Tuesday, March 24

“We cannot stop this pandemic if we don’t know who is infected.”


The above quote is from Dr Teddy, aka Tedros Adhanom Ghebreyesus, director of the World Health Organization, who also observed in the same breath, “You cannot fight a fire blindfolded.” That's right. We have only the wildest guesses about how many have already contracted the virus and died from it up to this point. That's partly because COVD-19 is sort of the Carlos Hathcock of viruses. 

 USMC Gunnery Sergeant Hathcock was one of the greatest snipers who ever lived. Once, he inched along on his stomach for three days across 2000m of open field to get into firing range against a North Vietnamese general. It was an impossible feat, but not only did he kill the mark with one shot, he got away undetected.  

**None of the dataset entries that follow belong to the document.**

(** Full trees with the same root have the same leaves, unless they hash two strings that
    collide. *)
Lemma tree_root_inj k P Q :
  length P = (2 ^ k)%nat -> length Q = (2 ^ k)%nat -> Forall wf_hash P -> Forall wf_hash Q ->
  tree_root k P = tree_root k Q -> P = Q \/ trees_collide k P Q.
Proof.
  revert P Q. induction k as [| k IH]; intros P Q HP HQ FP FQ E.
  { cbn in HP, HQ. destruct P as [| p [| ? ?]], Q as [| q [| ? ?]]; try done. cbn in E. left. congruence. }
  rewrite pow2_S in *. pose proof (pow2_pos k).
  destruct (split_at (2 ^ k) P ltac:(lia)) as (P0 & P1 & -> & HP0), (split_at (2 ^ k) Q ltac:(lia)) as (Q0 & Q1 & -> & HQ0).
  rewrite length_app in *. apply Forall_app in FP as [FP0 FP1]. apply Forall_app in FQ as [FQ0 FQ1]. unfold trees_collide in *.
  rewrite !tree_inputs_halves by lia. rewrite !tree_root_halves in E by lia.
  destruct (Hash_2_inj _ _ _ _ (tree_root_wf k P0 ltac:(lia) FP0) (tree_root_wf k P1 ltac:(lia) FP1) (tree_root_wf k Q0 ltac:(lia) FQ0)
    (tree_root_wf k Q1 ltac:(lia) FQ1) E) as [[E0 E1] | Hc]; [| right; set_solver].
  destruct (IH P0 Q0 HP0 HQ0 FP0 FQ0 E0) as [-> | ?]; [| right; set_solver].
  destruct (IH P1 Q1 ltac:(lia) ltac:(lia) FP1 FQ1 E1) as [-> | ?]; [by left | right; set_solver].
Qed.

Lemma Forall_pad k l : (0 < length l)%nat -> Forall wf_hash l -> Forall wf_hash (pad k l).
Proof.
  revert l. induction k as [| k IH]; intros l Hl Hf; [done |]. cbn [pad]. case_match eqn:E.
  - apply Forall_app. split; by apply IH.
  - apply Nat.leb_gt in E. apply Forall_app. split; [by apply Forall_take |]. apply IH; [rewrite length_drop; lia | by apply Forall_drop].
Qed.

Lemma tree_height_bound n : (0 < n)%nat -> (n <= 2 ^ tree_height n)%nat.
Proof. intros Hn. destruct (tree_height_cases n Hn) as [E | (k & E & Hk)]; [lia | rewrite E; lia]. Qed.

(** ** Theorems *)

(** C27. The constant-space computation of the Merkle root ends with the root of the
    tree in which an odd last node is paired with itself, and flags exactly the
    lists in which two complete sibling subtrees have the same root. *)
Theorem ComputeMerkleRoot_spec l :
  0 < Zlen l < 2 ^ 31 ->
  ComputeMerkleRoot l = Ret (tree_root (tree_height (length l)) l, tree_mutated (tree_height (length l)) l).
Proof. intros Hl. unfold ComputeMerkleRoot. by rewrite MerkleComputation_run. Qed.

Lemma ComputeMerkleRoot_spec_witness :
  ComputeMerkleRoot [[1]; [2]; [3]] = Ret (Hash_2 (Hash_2 [1] [2]) (Hash_2 [3] [3]), false).
Proof. exact (ComputeMerkleRoot_spec [[1]; [2]; [3]] (conj eq_refl eq_refl)). Defined.

(** Branches are sound: folding the branch computed for a position into the leaf
    at that position gives the Merkle root of the list. *)
Theorem ComputeMerkleBranch_sound l pos leaf :
  0 <= pos -> l !! Z.to_nat pos = Some leaf -> Zlen l < 2 ^ 31 ->
  exists branch root mutated, ComputeMerkleBranch l pos = Ret branch /\ ComputeMerkleRoot l = Ret (root, mutated) /\
    ComputeMerkleRootFromBranch leaf branch pos = root.
Proof.
  intros Hpos Hleaf Hl. apply lookup_lt_Some in Hleaf as Hlt. assert (Hp : 0 < Zlen l) by (unfold Zlen; lia).
  eexists _, _, _. unfold ComputeMerkleBranch, ComputeMerkleRoot. rewrite !MerkleComputation_run by done. cbn [obind default].
  rewrite decide_True by (unfold Zlen; lia). split; [done |]. split; [done |].
  pose proof (tree_branch_sound (tree_height (length l)) l (Z.to_nat pos) leaf 0 ltac:(apply tree_height_bound; lia) Hleaf ltac:(lia)) as H.
  rewrite Z2Nat.id, Z.mul_0_l, Z.add_0_r in H by lia. exact H.
Qed.

Lemma ComputeMerkleBranch_sound_witness :
  exists branch root mutated, ComputeMerkleBranch [[1]; [2]; [3]] 1 = Ret branch /\ ComputeMerkleRoot [[1]; [2]; [3]] = Ret (root, mutated) /\
    ComputeMerkleRootFromBranch [2] branch 1 = root.
Proof.
  apply (ComputeMerkleBranch_sound [[1]; [2]; [3]] 1 [2]).
  - discriminate.
  - reflexivity.
  - reflexivity.
Defined.

(** C28. The Merkle root binds the leaves: two lists of hashes whose trees have the
    same height and the same root, and of which neither is flagged as mutated, are
    equal, unless there is a collision of double SHA-256 between a string hashed for the
    first tree and one hashed for the second. Repeating trailing leaves is the only other
    way to keep the root, and the flag catches all of it. *)
Theorem ComputeMerkleRoot_binding l1 l2 root :
  0 < Zlen l1 < 2 ^ 31 -> 0 < Zlen l2 < 2 ^ 31 -> Forall wf_hash l1 -> Forall wf_hash l2 ->
  tree_height (length l1) = tree_height (length l2) ->
  ComputeMerkleRoot l1 = Ret (root, false) -> ComputeMerkleRoot l2 = Ret (root, false) ->
  l1 = l2 \/ trees_collide (tree_height (length l1)) l1 l2.
Proof.
  intros H1 H2 F1 F2 Hh R1 R2. unfold ComputeMerkleRoot in *. rewrite MerkleComputation_run in * by done. cbn [obind] in *.
  assert (L1 : (0 < length l1)%nat) by (unfold Zlen in *; lia). assert (L2 : (0 < length l2)%nat) by (unfold Zlen in *; lia).
  pose proof (tree_height_bound _ L1). pose proof (tree_height_bound _ L2). rewrite <- Hh in *.
  set (k := tree_height (length l1)) in *. injection R1 as E1 M1. injection R2 as E2 M2.
  destruct (tree_root_inj k (pad k l1) (pad k l2)) as [Hp | (a & b & Ha & Hb & Hc)];
    [by apply length_pad | by apply length_pad | by apply Forall_pad | by apply Forall_pad | | left | right].
  { rewrite !tree_root_pad by lia. congruence. }
  2: { exists a, b. split; [by apply (tree_inputs_pad k l1 ltac:(lia)) |]. by split; [apply (tree_inputs_pad k l2 ltac:(lia)) |]. }
  destruct (lt_eq_lt_dec (length l1) (length l2)) as [[Hlt | Heq] | Hgt].
  - rewrite (pad_mutated k l1 l2) in M2 by (done || lia). done.
  - rewrite <- (take_pad k l1), <- (take_pad k l2), Heq, Hp by lia. done.
  - rewrite (pad_mutated k l2 l1) in M1 by (done || lia). done.
Qed.

Lemma ComputeMerkleRoot_binding_witness :
  [replicate 32 1; replicate 32 2] = [replicate 32 1; replicate 32 2] \/
  trees_collide 1 [replicate 32 1; replicate 32 2] [replicate 32 1; replicate 32 2].
Proof.
  apply (ComputeMerkleRoot_binding [replicate 32 1; replicate 32 2] [replicate 32 1; replicate 32 2] (Hash_2 (replicate 32 1) (replicate 32 2))).
  - split; reflexivity.
  - split; reflexivity.
  - repeat constructor; discriminate.
  - repeat constructor; discriminate.
  - reflexivity.
  - reflexivity.
  - reflexivity.
Defined.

That's COVID-19.  They'd swipe the throat, then pronounce the person free of the virus.  But in many cases the virus had already moved out of the throat into the lungs.  And that's when they were on the alert, looking for the virus; before that, health agencies never knew what hit them.  Well, in most cases it looked like the annual flu, and it quacked like annual flu.  

Dr Teddy's quotes are mentioned in an Associated Press report today, which found that the CDC screwed up. This is news? They also screwed up with the response to the 2009 Swine Flu virus. But that's the other part of COVD-19's success at taking down so many marks undetected: health agency screw-ups. It's not just the CDC; everybody screwed up if it can be called that Even China's Ministry of Health, was caught flat-footed, despite the fancy biosurveillance they set up after the SARS epidemic to detect an outbreak of something strange. But there was nothing strange -- not until an unusually large number of people in a single area fell ill around the same time from a flu-associated pneumonia.  
Testing blunders crippled US response as coronavirus spread
By MICHAEL BIESECKER, MIKE STOBBE and MATTHEW PERRONEMarch 24, 2020The Associated Press
WASHINGTON (AP) — A series of missteps at the nation’s top public health agency caused a critical shortage of reliable laboratory tests for the coronavirus, hobbling the federal response as the pandemic spread across the country like wildfire, an Associated Press review found.
President Donald Trump assured Americans early this month that the COVID-19 test developed by the Centers for Disease Control and Prevention is “perfect” and that “anyone who wants a test can get a test.” But more than two months after the first U.S. case of the new disease was confirmed, many people still cannot get tested.

[...]

The Department of Health and Human Services, which includes the CDC, has begun an internal review to assess its own mistakes. But outside observers and federal health officials have pointed to four primary issues that together hampered the national response — the early decision not to use the test adopted by the World Health Organization, flaws with the more complex test developed by the CDC, government guidelines restricting who could be tested and delays in engaging the private sector to ramp up testing capacity.
[...]
There's plenty more in the AP report. But Dr Teddy nailed it.  Even WHO's test couldn't catch any more than a fraction of infections.  You can't test what you can't detect -- not unless you set up more elaborate tests than throat swabs, and such tests can't be done on a mass basis.  

The good news, of sorts, is that there are now so many known cases that patterns of symptoms are being detected -- sudden onset of insomnia and/or loss of smell and diminution of taste. These are warnings that the person could well be infected and warrants more than a throat swab.